Studies On Novel Methods For Arene Bromination And Alkene Bromohydroxylation

This thesis is simply composed of two parts:The first one is about background introduction of the important applications in medicine, agriculture, and organic syntheses and preparations of aryl bromides and vicinal bromohydrins. Basically there are four synthetic routes to the direct preparation of aromatic bromides. Namely, starting from elemental bromine and various catalysts, from N-bromosuccinimide(NBS), from complexes of bromine and various compounds, and from oxidatively in-situ formed elemental bromine. Meanwhile, there are generally three synthetic routes to the preparation of vicinal bro-moydrins:reduction of substituted α-brominated acetones; ring-opening of epoxides; and direct bromohydroxylation of alkenes.The second is our research on the novel methodologies of the syntheses of aromatic bromides and vicinal bromohydrins, accompanied with corresponding reaction condition optimization, discussion about mechanisms and substrate scope and limitations and finally with the information on products characterization.The general bromination of arenes proceeds under such conditions:potassium bromide as the bromine source; Iodine pentoxide as the oxidant; and distilled water as the reaction medium under ambient temperature.
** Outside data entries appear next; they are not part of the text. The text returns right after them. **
(** A delivery in a reachable state moves the sequencer on by one phase. *)
Lemma fire_step_effect i m m' :
  seq_inv m → fire_alarm i m = Some m' →
  ∃ evs, trace m' = trace m ++ evs ∧
    ((step m = 1%Z ∧ step m' = 2%Z ∧ sequence_active m' = true ∧
      leds m' = [on; on; off] ∧ (∃ due, alarms m' = [due]) ∧
      alarms_armed evs = 1 ∧ puts evs = put_leds true true false) ∨
     (step m = 2%Z ∧ step m' = 3%Z ∧ sequence_active m' = true ∧
      leds m' = [on; off; off] ∧ (∃ due, alarms m' = [due]) ∧
      alarms_armed evs = 1 ∧ puts evs = put_leds true false false) ∨
     (step m = 3%Z ∧ step m' = 0%Z ∧ sequence_active m' = false ∧
      leds m' = [off; off; off] ∧ alarms m' = [] ∧
      alarms_armed evs = 0 ∧ puts evs = put_leds false false false)).
Proof.
  intros [Hidle|Hph] Hstep; [by rewrite fire_alarm_idle in Hstep |].
  pose proof Hph as (_ & _ & due & Hal).
  destruct (fire_alarm_in_phase _ _ _ Hph Hstep)
    as (_ & [(Hs & msg & ->)|[(Hs & msg & ->)|(Hs & msg & ->)]]);
    rewrite trace_phase_update;
    match goal with
    | |- ∃ evs, _ ++ ?new = _ ++ evs ∧ _ => exists new
    end;
    (split; [reflexivity |]);
    rewrite leds_phase_update; simpl; rewrite Hal; simpl.
  - left. repeat split; eauto.
  - right; left. repeat split; eauto.
  - right; right. repeat split; eauto.
Qed.

Lemma reachable_run sched :
  ∀ m m', reachable botao m → run botao sched m = Some m' → reachable botao m'.
Proof.
  induction sched as [|a sched IH]; simpl; intros m m' Hr Hrun.
  - by injection Hrun as <-.
  - destruct (sys_step botao a m) as [m1|] eqn:Hs; [| discriminate].
    eapply IH; [| exact Hrun]. eapply reach_step; eauto.
Qed.

Lemma run_app s1 s2 m :
  run botao (s1 ++ s2) m
  = match run botao s1 m with Some m1 => run botao s2 m1 | None => None end.
Proof.
  revert m. induction s1 as [|a s1 IH]; intros m; simpl; [reflexivity |].
  destruct (sys_step botao a m); [apply IH | reflexivity].
Qed.

(** While a sequence is running, iterations of the loop only sleep. *)
Lemma run_loops_active fs :
  ∀ m, sequence_active m = true →
  run botao (map Loop fs) m
  = Some (advance (10 * length fs) 0 (replicate (length fs) (EvSleep 10)) m).
Proof.
  induction fs as [|f fs IH]; intros m Ha; simpl.
  - f_equal. unfold advance. machine_eq. by rewrite app_nil_r.
  - rewrite main_loop_body_active by exact Ha.
    rewrite IH by exact Ha. f_equal. unfold advance. machine_eq.
Qed.

Lemma run_loops_fire fs i m :
  sequence_active m = true →
  run botao (map Loop fs ++ [Fire i]) m
  = fire_alarm i (advance (10 * length fs) 0 (replicate (length fs) (EvSleep 10)) m).
Proof.
  intros Ha. rewrite run_app, run_loops_active by exact Ha. simpl.
  by destruct (fire_alarm _ _).
Qed.

End Steps.

Lemma puts_sleeps n : puts (replicate n (EvSleep 10)) = [].
Proof. induction n as [|n IH]; [reflexivity | exact IH]. Qed.


(** * The debounce routine *)

(** C5: the three outcomes of the debounce routine.  A released first
    sample gives [false] after that single sample.  A pressed first sample
    followed, 50 ms later, by a released one gives [false] after those two
    samples.  Two pressed samples 50 ms apart are followed by samples
    taken every 10 ms while the line reads pressed; the first released
    one, the k-th of the loop, ends the call with [true], 50 + 10 k ms
    after it began. *)
Theorem debounce_poll_cases (botao : nat → bool) (fuel : nat) (m : Machine) :
  (botao (reads m) = true →
   botao_pressionado_debounce botao fuel m
   = Some (false, advance 0 1 [EvGet BOTAO true] m)) ∧
  (botao (reads m) = false → botao (S (reads m)) = true →
   botao_pressionado_debounce botao fuel m
   = Some (false, advance 50 2 [EvGet BOTAO false; EvSleep 50; EvGet BOTAO true] m)) ∧
  (botao (reads m) = false → botao (S (reads m)) = false →
   ∀ k, (∀ j, j < k → botao (reads m + 2 + j) = false) →
        botao (reads m + 2 + k) = true →
        k < fuel →
        botao_pressionado_debounce botao fuel m
        = Some (true,
                advance (50 + 10 * k) (3 + k)
                  ([EvGet BOTAO false; EvSleep 50; EvGet BOTAO false] ++
                   concat (replicate k [EvGet BOTAO false; EvSleep 10]) ++
                   [EvGet BOTAO true]) m)).
Proof.
  split; [| split].
  - apply debounce_released.
  - apply debounce_noise.
  - intros H0 H1 k Hpre Hrel Hk. exact (debounce_click botao fuel m k H0 H1 Hpre Hrel Hk).
Qed.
The reaction is tolerant with various compounds such as (even with strong electron-withdrawing groups, for instance, carbonyl group) aryl ethers, anilines, and alkane group substituted aromatic compounds, and some electron-rich heterocycles, with moderate to excellent yields. But bromination doesn’t proceed with such deactivated aromatics as benzonitrile, benzaldehyde, and nitrobenzene.Meanwhile the vicinal bromhydroxylation of olefins undergos in the following condition:potassium bromide as the bromine source; Iodine pentoxide as the oxidant; water/acetonitrile (1:1, v/v) as the mixed solvent at room temperature. The reaction tolerate almost every aromatic olefin except those heterocycles, with yields varied between60%to98%. And the new methodology itself displays a good regioselectivity and stereoselectivity. In another word, the addition position of the hydroxyl group is at the benzyl position and forms trans-isomers.